● **Problem**
Please copy every line of the data in which the string "export" appears.

[Provided material — start]

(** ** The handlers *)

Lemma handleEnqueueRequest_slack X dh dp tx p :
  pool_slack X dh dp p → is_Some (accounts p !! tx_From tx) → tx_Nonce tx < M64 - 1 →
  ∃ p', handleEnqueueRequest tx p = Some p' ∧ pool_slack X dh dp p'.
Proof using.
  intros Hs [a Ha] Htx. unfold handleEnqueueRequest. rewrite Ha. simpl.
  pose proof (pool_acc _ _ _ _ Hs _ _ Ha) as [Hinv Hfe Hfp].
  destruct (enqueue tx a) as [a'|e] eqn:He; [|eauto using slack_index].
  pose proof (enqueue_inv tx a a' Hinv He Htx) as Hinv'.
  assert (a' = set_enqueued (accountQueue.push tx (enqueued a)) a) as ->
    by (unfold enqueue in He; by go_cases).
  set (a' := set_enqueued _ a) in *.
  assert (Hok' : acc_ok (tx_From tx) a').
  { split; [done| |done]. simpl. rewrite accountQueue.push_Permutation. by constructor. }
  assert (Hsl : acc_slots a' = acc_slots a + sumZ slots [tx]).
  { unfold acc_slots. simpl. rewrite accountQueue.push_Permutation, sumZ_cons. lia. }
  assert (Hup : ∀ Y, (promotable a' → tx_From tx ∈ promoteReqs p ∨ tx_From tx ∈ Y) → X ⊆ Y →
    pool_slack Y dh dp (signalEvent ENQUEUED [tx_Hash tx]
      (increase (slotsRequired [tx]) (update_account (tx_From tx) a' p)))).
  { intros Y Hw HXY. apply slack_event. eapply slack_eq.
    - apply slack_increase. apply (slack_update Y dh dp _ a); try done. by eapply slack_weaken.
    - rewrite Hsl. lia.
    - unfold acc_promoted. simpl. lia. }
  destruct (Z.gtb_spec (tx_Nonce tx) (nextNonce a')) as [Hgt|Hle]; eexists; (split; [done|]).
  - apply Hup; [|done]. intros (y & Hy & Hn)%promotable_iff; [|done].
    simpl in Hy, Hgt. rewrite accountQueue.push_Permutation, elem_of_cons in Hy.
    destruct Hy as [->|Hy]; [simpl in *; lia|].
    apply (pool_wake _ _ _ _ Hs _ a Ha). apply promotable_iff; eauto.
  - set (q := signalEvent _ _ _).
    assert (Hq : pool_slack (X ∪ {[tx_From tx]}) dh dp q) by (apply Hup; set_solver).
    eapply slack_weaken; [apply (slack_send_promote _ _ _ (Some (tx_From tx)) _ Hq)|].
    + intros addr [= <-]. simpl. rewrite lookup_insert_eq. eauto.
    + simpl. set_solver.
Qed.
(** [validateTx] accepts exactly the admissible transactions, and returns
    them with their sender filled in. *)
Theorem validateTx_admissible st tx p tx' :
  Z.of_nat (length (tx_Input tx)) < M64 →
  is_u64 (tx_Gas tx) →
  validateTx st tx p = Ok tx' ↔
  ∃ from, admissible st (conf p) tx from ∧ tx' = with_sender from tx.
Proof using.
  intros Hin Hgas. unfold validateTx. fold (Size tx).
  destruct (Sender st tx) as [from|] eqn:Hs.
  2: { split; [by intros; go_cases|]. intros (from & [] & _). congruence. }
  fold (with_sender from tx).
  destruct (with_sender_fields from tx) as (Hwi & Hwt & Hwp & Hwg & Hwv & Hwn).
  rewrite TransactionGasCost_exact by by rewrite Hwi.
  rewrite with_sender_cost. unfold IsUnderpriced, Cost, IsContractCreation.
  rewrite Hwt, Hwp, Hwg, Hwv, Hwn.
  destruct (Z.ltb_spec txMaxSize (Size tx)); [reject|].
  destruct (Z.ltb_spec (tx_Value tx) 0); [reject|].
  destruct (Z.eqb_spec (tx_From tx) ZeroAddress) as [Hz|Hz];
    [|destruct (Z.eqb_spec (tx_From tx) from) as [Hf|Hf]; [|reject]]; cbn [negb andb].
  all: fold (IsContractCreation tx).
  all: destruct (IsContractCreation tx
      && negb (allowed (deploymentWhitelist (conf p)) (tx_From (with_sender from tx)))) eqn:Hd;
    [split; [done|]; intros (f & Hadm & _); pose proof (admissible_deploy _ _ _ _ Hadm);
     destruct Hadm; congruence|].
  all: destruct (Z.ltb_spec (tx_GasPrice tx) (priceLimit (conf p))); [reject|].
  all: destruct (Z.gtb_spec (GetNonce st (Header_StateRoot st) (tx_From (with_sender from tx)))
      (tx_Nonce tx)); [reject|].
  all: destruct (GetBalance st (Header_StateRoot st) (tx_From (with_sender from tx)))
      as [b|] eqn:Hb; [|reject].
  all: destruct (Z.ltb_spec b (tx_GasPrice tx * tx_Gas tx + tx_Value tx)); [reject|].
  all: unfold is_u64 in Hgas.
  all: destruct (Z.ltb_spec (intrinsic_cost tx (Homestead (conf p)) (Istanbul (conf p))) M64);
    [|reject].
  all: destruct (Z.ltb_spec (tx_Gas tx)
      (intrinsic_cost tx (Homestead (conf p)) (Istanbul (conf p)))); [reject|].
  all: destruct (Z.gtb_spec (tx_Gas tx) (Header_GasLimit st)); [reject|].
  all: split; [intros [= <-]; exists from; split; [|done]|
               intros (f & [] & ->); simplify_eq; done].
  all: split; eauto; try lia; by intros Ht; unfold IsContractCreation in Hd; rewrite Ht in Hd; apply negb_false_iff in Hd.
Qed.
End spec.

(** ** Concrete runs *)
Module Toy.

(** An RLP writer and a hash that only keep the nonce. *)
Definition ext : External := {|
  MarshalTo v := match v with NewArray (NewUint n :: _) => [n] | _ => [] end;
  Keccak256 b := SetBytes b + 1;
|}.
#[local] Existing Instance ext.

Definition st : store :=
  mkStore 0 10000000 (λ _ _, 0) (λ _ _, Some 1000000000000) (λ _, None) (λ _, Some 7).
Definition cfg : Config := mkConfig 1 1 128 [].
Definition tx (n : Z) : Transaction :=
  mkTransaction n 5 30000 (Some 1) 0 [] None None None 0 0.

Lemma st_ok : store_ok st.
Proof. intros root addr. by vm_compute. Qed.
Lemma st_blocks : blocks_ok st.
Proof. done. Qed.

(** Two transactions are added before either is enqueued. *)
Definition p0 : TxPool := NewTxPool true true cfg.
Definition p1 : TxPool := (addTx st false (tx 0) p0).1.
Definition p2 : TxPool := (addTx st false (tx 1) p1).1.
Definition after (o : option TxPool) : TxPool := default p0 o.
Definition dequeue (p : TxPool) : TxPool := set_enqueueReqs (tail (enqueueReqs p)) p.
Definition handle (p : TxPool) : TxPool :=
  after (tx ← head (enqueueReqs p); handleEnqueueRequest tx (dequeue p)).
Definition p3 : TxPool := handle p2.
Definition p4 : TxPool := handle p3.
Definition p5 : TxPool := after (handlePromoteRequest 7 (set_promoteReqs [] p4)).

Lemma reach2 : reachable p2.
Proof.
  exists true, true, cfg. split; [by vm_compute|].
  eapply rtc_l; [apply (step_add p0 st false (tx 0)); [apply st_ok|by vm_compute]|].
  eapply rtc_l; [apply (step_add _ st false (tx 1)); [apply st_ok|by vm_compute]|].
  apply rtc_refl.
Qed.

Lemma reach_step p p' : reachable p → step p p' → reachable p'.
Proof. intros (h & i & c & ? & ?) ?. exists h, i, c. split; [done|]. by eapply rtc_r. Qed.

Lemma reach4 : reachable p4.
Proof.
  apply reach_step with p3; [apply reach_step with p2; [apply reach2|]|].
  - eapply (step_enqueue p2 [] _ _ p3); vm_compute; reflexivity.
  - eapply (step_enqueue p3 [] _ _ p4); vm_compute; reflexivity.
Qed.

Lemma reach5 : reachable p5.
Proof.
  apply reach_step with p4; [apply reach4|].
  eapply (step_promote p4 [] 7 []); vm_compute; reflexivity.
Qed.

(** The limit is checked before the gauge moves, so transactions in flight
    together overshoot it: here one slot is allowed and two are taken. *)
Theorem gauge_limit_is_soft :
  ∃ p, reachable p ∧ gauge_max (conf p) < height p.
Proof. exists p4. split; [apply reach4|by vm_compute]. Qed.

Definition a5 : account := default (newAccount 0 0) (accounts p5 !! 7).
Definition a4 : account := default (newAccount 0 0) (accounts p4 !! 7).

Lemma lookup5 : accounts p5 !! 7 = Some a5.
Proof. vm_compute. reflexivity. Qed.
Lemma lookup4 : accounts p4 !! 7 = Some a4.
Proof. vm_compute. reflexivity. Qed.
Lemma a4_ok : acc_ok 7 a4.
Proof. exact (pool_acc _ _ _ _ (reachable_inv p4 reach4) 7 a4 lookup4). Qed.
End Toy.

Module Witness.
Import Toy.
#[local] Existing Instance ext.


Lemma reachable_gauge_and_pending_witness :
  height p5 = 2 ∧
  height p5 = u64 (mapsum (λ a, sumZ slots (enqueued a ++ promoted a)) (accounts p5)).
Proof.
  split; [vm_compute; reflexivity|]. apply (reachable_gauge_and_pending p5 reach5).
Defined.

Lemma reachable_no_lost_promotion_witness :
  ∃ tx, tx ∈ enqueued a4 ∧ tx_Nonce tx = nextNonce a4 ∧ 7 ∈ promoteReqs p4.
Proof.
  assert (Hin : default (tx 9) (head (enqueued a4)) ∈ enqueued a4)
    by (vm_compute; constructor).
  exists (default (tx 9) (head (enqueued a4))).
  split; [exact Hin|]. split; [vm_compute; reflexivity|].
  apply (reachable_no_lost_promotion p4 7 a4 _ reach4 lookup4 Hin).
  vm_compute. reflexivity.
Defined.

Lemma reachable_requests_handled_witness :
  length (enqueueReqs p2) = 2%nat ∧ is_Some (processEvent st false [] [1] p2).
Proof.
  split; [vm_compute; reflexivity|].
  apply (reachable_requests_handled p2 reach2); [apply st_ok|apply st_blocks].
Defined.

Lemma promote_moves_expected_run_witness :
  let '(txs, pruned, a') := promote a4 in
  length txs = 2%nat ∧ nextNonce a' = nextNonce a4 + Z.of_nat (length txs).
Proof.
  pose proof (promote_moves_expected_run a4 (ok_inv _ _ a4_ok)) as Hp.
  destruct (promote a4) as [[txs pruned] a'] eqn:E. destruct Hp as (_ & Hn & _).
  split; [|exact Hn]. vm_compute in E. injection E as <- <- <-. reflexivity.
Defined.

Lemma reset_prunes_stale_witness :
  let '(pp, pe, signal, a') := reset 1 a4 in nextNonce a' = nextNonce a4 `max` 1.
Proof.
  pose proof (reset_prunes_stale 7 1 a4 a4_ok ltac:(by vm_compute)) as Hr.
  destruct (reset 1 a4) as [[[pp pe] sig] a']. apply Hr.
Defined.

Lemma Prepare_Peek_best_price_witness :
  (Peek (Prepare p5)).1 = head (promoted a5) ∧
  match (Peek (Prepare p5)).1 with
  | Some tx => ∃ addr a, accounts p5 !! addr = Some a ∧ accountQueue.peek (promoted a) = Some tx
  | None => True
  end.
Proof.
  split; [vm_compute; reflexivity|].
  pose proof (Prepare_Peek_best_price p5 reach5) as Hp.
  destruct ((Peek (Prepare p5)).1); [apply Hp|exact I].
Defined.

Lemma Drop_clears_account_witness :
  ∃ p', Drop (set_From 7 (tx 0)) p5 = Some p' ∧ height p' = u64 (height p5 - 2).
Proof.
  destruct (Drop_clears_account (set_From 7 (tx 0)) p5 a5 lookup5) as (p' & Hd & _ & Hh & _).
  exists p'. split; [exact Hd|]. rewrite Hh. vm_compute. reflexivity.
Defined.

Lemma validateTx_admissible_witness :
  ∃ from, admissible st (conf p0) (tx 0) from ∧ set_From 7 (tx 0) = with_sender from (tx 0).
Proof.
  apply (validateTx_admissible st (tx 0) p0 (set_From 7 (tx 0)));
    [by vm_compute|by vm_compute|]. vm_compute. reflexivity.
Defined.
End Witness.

[Provided material — finish]
[Provided material — start]

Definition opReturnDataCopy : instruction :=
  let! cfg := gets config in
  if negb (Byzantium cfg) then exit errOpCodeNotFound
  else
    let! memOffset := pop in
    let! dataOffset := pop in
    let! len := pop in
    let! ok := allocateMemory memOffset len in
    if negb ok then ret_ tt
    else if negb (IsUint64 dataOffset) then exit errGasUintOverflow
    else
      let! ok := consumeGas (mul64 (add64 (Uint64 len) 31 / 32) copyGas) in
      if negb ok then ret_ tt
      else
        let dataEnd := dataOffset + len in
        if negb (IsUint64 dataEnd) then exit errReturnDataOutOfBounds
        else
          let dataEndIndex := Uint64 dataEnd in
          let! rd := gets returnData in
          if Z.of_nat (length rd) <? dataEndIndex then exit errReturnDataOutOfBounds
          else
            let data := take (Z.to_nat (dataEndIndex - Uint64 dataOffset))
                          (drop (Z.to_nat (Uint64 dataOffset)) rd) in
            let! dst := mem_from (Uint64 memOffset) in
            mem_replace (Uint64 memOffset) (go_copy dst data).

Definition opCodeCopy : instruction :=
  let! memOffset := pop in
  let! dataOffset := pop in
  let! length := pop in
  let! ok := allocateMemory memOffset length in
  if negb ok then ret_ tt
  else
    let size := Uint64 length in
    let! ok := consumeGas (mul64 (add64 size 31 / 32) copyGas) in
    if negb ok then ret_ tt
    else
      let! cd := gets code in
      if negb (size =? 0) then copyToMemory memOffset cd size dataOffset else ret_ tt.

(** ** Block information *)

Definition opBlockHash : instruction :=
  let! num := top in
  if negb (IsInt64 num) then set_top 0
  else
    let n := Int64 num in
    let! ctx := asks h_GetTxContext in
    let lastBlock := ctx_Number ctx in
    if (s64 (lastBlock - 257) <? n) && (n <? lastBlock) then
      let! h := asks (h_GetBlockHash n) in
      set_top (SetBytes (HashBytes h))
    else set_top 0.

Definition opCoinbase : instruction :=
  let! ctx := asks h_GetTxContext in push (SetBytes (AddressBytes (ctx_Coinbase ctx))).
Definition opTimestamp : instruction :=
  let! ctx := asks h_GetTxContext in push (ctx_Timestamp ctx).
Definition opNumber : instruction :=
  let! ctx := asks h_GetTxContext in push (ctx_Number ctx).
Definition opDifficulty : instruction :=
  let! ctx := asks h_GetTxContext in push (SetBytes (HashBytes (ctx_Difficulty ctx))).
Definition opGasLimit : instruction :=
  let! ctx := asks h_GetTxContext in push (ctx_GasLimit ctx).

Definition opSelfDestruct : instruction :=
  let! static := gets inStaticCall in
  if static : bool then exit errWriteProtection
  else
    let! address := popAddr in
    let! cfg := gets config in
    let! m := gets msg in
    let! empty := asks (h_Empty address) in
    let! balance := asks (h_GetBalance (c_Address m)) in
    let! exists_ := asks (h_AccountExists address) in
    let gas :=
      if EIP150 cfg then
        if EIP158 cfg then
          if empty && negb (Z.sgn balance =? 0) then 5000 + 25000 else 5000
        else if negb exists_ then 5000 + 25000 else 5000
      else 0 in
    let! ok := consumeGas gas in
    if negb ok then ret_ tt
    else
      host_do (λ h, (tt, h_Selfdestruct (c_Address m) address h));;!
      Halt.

[Provided material — finish]
[Provided material — start]

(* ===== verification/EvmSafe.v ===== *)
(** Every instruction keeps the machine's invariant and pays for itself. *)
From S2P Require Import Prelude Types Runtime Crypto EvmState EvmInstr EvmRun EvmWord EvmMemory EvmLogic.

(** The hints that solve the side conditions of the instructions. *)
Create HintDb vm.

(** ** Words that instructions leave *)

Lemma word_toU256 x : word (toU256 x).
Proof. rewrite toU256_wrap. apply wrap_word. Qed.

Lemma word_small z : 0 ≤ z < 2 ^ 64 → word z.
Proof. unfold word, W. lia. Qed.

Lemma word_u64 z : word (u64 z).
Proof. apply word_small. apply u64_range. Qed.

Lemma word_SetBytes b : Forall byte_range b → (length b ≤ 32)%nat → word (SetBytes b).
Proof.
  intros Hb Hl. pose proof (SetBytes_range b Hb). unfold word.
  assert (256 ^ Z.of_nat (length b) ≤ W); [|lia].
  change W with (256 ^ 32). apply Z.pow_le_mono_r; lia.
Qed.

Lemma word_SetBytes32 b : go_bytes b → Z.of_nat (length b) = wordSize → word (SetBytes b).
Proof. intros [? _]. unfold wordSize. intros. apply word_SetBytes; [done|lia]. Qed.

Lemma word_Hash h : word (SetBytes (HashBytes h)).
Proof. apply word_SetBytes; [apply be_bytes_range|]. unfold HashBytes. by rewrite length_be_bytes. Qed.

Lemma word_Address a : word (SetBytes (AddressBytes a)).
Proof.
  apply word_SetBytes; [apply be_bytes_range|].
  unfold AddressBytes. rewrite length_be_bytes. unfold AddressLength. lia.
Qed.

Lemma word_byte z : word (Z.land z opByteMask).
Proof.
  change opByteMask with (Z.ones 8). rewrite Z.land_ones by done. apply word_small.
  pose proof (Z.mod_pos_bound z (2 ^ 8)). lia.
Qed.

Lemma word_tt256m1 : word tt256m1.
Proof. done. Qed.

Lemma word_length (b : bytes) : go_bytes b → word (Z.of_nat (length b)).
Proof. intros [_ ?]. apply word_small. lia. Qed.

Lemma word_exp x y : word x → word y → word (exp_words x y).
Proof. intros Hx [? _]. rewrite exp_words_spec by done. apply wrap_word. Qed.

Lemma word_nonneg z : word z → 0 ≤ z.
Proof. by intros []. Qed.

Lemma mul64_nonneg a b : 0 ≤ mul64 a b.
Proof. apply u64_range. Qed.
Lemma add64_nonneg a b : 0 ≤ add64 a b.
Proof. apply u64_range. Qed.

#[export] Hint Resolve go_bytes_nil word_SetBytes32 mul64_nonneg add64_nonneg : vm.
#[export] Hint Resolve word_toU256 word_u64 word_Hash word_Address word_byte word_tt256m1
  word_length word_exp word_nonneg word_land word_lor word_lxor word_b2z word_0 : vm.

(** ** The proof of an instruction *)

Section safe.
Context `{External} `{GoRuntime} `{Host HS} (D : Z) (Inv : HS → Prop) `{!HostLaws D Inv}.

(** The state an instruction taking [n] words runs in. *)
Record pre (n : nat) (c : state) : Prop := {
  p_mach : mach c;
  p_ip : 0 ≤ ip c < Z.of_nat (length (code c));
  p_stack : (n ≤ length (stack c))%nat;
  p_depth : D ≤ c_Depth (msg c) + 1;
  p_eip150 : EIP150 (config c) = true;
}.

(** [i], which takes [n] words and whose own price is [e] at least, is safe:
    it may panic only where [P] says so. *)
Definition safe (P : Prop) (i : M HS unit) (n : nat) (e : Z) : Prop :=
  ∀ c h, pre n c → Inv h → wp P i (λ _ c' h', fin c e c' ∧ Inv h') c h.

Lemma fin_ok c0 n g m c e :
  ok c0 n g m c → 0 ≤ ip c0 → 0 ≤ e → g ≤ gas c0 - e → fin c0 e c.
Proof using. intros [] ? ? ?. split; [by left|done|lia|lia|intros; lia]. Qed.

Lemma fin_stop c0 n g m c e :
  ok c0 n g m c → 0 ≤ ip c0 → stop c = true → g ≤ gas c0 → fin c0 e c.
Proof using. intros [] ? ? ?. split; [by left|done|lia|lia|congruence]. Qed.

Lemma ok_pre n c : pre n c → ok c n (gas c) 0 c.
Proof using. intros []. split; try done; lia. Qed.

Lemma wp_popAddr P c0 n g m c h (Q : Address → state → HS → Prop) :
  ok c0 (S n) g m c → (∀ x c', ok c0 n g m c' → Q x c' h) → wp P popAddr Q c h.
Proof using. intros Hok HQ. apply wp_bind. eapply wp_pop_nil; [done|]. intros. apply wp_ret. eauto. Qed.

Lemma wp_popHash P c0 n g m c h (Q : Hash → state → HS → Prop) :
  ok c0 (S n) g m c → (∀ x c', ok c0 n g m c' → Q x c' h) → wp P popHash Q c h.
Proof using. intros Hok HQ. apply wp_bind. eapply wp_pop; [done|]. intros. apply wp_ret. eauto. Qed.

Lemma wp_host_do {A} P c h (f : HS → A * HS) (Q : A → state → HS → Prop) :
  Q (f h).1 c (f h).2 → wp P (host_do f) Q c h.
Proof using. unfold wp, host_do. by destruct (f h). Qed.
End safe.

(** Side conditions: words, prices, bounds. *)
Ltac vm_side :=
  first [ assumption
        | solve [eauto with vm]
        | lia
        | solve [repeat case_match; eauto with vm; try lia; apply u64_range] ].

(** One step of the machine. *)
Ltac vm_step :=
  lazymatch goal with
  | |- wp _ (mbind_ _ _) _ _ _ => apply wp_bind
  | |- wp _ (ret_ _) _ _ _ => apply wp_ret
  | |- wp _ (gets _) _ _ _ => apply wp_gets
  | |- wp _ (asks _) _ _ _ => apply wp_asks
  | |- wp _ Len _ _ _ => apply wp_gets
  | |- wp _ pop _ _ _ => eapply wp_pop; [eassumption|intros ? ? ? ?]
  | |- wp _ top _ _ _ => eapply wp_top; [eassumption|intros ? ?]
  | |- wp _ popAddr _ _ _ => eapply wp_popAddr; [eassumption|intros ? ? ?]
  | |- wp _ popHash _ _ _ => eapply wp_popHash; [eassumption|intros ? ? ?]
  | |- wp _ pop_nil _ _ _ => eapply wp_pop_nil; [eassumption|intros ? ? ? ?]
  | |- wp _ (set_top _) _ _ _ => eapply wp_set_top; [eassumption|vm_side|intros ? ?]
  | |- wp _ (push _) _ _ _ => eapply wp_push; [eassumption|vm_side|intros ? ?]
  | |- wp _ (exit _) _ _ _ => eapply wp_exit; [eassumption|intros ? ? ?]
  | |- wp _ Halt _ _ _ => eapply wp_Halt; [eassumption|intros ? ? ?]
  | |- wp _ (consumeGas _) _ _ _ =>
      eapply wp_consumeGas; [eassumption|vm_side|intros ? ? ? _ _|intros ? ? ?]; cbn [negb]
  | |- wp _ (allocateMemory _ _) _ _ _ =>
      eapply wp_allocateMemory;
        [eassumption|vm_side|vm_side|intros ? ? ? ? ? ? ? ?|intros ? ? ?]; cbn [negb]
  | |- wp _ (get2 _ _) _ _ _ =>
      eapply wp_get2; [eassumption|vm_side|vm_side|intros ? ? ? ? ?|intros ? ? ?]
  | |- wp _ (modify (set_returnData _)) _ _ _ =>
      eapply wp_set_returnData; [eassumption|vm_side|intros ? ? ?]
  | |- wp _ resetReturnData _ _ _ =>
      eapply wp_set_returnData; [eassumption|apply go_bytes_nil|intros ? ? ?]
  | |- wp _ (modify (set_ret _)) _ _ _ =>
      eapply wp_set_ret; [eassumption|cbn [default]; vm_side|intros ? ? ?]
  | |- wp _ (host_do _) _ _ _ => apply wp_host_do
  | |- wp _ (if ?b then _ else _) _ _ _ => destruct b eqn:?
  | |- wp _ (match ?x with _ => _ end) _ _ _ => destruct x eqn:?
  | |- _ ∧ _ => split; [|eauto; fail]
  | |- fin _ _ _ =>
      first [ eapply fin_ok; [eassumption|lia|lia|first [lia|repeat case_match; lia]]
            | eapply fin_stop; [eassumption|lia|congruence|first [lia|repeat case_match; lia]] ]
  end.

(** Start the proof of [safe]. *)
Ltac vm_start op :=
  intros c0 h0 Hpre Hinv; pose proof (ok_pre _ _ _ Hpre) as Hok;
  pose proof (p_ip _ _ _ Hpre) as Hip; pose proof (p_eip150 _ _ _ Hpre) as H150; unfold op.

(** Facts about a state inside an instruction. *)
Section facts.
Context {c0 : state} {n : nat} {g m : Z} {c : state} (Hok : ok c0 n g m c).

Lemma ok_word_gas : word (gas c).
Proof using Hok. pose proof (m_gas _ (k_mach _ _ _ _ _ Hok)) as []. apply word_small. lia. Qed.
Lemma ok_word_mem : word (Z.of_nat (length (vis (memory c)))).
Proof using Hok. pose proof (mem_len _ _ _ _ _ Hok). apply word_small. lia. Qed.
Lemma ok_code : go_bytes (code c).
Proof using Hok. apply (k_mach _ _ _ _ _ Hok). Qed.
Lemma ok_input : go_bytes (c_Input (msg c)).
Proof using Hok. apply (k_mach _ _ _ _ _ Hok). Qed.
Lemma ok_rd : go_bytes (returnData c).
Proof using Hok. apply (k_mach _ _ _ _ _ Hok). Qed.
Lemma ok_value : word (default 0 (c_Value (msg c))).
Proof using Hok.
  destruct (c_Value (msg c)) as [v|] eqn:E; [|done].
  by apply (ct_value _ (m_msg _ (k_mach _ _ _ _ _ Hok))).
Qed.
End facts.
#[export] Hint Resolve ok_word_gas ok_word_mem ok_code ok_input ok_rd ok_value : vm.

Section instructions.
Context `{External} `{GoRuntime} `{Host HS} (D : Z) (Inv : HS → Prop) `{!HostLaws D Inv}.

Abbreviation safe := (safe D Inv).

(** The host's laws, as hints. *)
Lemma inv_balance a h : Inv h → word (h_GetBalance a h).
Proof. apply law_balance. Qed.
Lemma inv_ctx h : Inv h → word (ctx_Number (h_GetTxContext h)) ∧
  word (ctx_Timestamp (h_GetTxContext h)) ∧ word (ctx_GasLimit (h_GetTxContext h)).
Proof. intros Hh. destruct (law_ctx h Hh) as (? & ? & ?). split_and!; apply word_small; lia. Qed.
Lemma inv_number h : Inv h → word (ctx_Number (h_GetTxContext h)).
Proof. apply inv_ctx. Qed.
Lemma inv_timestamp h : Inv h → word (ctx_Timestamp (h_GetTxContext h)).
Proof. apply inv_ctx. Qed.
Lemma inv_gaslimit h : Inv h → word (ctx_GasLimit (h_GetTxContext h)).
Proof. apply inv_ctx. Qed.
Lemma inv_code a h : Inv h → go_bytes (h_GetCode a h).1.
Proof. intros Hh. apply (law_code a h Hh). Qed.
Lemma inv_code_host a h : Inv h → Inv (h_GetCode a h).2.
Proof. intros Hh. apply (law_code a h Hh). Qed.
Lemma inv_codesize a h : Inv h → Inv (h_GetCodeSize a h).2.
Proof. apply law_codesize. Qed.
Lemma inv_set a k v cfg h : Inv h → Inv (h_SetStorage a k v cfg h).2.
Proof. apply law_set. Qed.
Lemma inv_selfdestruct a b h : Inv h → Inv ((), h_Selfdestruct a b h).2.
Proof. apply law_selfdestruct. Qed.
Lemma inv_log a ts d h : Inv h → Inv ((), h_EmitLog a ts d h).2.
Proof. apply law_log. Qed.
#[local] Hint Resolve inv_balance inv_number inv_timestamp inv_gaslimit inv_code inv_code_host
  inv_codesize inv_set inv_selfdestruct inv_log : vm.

[Provided material — finish]

● **The completed task**
#[export] Hint Resolve go_bytes_nil word_SetBytes32 mul64_nonneg add64_nonneg : vm.
#[export] Hint Resolve word_toU256 word_u64 word_Hash word_Address word_byte word_tt256m1
#[export] Hint Resolve ok_word_gas ok_word_mem ok_code ok_input ok_rd ok_value : vm.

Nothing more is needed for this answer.